What skills are you working on during messy play?

  • Fine & Gross Motor Skills: As the child squishes and squeezes, they are developing their finger and hand muscles. Those same finger and hand muscles are responsible for self-help skills such as: feeding yourself, zippering your coat and holding a pencil during writing! Messy play can also help support spatial awareness, balance & coordination.

  • Hand-Eye Coordination: Hand-eye coordination is simultaneously using your hands & your eyes for a task. Strong hand-eye coordination helps you with tasks such as feeding yourself, coloring in the lines & pouring a drink in a cup.

  • Bilateral coordination: Using both sides of the body to complete a task.

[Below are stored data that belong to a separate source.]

(* ===== verification/Account.v ===== *)
(** * Balances, margin and liquidation

    Models [account.rs].  [MarginModel] is a type class; [LawfulMargin] states what
    every implementation promises (a non-negative maintenance requirement no larger
    than the initial one), and the theorem about the portfolio-wide requirement is
    proved against that interface.  Rates are the fixed-point values the [f64]
    constructors produce; [margin_ratio], an [f64], is not modelled. *)
From S2P Require Export Position.

Class MarginModel (M : Type) := {
  initial_margin : M -> Instrument -> Qty -> Price -> Result Money;
  maintenance_margin : M -> Instrument -> Qty -> Price -> Result Money;
}.

Inductive CashMargin := mkCashMargin.
Module CashMargin.
Definition initial_margin (instrument : Instrument) (quantity : Qty) (mark : Price)
  : Result Money :=
  let? per_unit :=
    if is_probability (kind instrument) && is_negative quantity then complement mark
    else Ok mark in
  let? n := notional per_unit quantity in Ok (fabs n).
End CashMargin.
#[export] Instance margin_CashMargin : MarginModel CashMargin := {
  initial_margin _ := CashMargin.initial_margin;
  maintenance_margin _ _ _ _ := Ok 0;
}.

Record LinearMargin := mkLinearMargin { initial_rate : Price; maintenance_rate : Price }.
Module LinearMargin.
(** [from_leverage] and [new], after the conversion from [f64]. *)
Definition from_initial (initial : Price) : LinearMargin :=
  mkLinearMargin initial (Z.quot initial 2).
Definition with_rates (initial maintenance : Price) : Result LinearMargin :=
  if initial <? maintenance then
    Err (invalid "maintenance margin must not exceed initial margin")
  else Ok (mkLinearMargin initial maintenance).

Definition requirement (rate : Price) (quantity : Qty) (mark : Price) : Result Money :=
  let? n := notional mark quantity in
  notional rate (fabs n).
End LinearMargin.
#[export] Instance margin_LinearMargin : MarginModel LinearMargin := {
  initial_margin m _ quantity mark := LinearMargin.requirement (initial_rate m) quantity mark;
  maintenance_margin m _ quantity mark := LinearMargin.requirement (maintenance_rate m) quantity mark;
}.

Record PerInstrumentMargin := mkPerInstrumentMargin {
  by_instrument : BTree InstrumentId LinearMargin;
  default_model : LinearMargin;
}.
Module PerInstrumentMargin.
Definition model_for (m : PerInstrumentMargin) (instrument : Instrument) : LinearMargin :=
  default (default_model m) (bget (inst_id instrument) (by_instrument m)).
Definition with_model (m : PerInstrumentMargin) (instrument : InstrumentId) (l : LinearMargin)
  : PerInstrumentMargin :=
  mkPerInstrumentMargin (binsert instrument l (by_instrument m)) (default_model m).
End PerInstrumentMargin.
#[export] Instance margin_PerInstrumentMargin : MarginModel PerInstrumentMargin := {
  initial_margin m i := initial_margin (PerInstrumentMargin.model_for m i) i;
  maintenance_margin m i := maintenance_margin (PerInstrumentMargin.model_for m i) i;
}.

(** ** Balances *)

Record Valuation := mkValuation {
  v_total : Money;
  v_currency : Currency;
  unconvertible : list (Currency * Money);
}.
Module Valuation.
Definition is_complete (v : Valuation) : bool :=
  match unconvertible v with [] => true | _ => false end.
End Valuation.

Record Account (M : Type) := mkAccount {
  balances : BTree Currency Money;
  reporting : Currency;
  haircuts : Haircuts;
  margin : M;
}.
Arguments mkAccount {M}.
Arguments balances {M}.
Arguments reporting {M}.
Arguments haircuts {M}.
Arguments margin {M}.
#[export] Instance eta_Account M : Eta (Account M) := fun a =>
  mkAccount (balances a) (reporting a) (haircuts a) (margin a).

Module Account.
Definition new {M} (reporting : Currency) (margin : M) : Account M :=
  mkAccount [] reporting Haircuts.new margin.

Definition deposit {M} (a : Account M) (currency : Currency) (amount : Money) : Account M :=
  a <| balances := bentry 0 (fun b => add64 b amount) currency (balances a) |>.

Definition cash (reporting : Currency) (starting : Money) : Account CashMargin :=
  deposit (new reporting mkCashMargin) reporting starting.

Definition with_haircuts {M} (a : Account M) (h : Haircuts) : Account M := a <| haircuts := h |>.

Definition balance {M} (a : Account M) (currency : Currency) : Money :=
  default 0 (bget currency (balances a)).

  •  Cognitive development refers to how a child acquires and understands information; how they think, learn and problem solve. There are many opportunities to develop cognitive development during messy play through problem solving and understanding cause/effect.

  • Language Development: Messy play is SO good for supporting language development. There are opportunities to learn new words and practice phrases.

  • Social Skills: Messy play can help to establish and strengthen social skills. Children will practice using their manners, sharing, turn-taking and having patience.

Clean up-tips:

  • For easy clean up: keep wipes nearby, along with a plastic bag or trash bin to discard.

  • Wear old clothes or a bathing suit, and plan to head to the tub after this fun sensory play!

  • Take it outdoors! Wash it off with a hose when you're done.

  • Use an old beach towel or sheet under the bins to catch any spills.

How to encourage messy play?

  • Start small. Put a tiny amount in a bowl and explore with it to see how it feels!

  • Play with them! Roll up your sleeves and get messy with them.

  • Let them know that getting messy is OK.

  • Have a clean-up strategy so that they can wipe their hands quickly if it becomes too much. Maybe have a towel in their lap or wipes right next to them.

  • Encourage starting with just one finger. "Poke the Chia Seed Slime with your pointer finger. How does it feel?"

How to discard the Jello Rescue:

You can reuse this bin! When you're done playing, put it in the refrigerator for up to a week and keep the fun going!

Because it is food, it can technically go down the drain BUT I was worried it would clog the drain with such a large amount. When we were done playing with it, I put it in a bag and threw it in the trash.

You get to decide what is safe and manageable in your home. Always monitor young children during sensory play.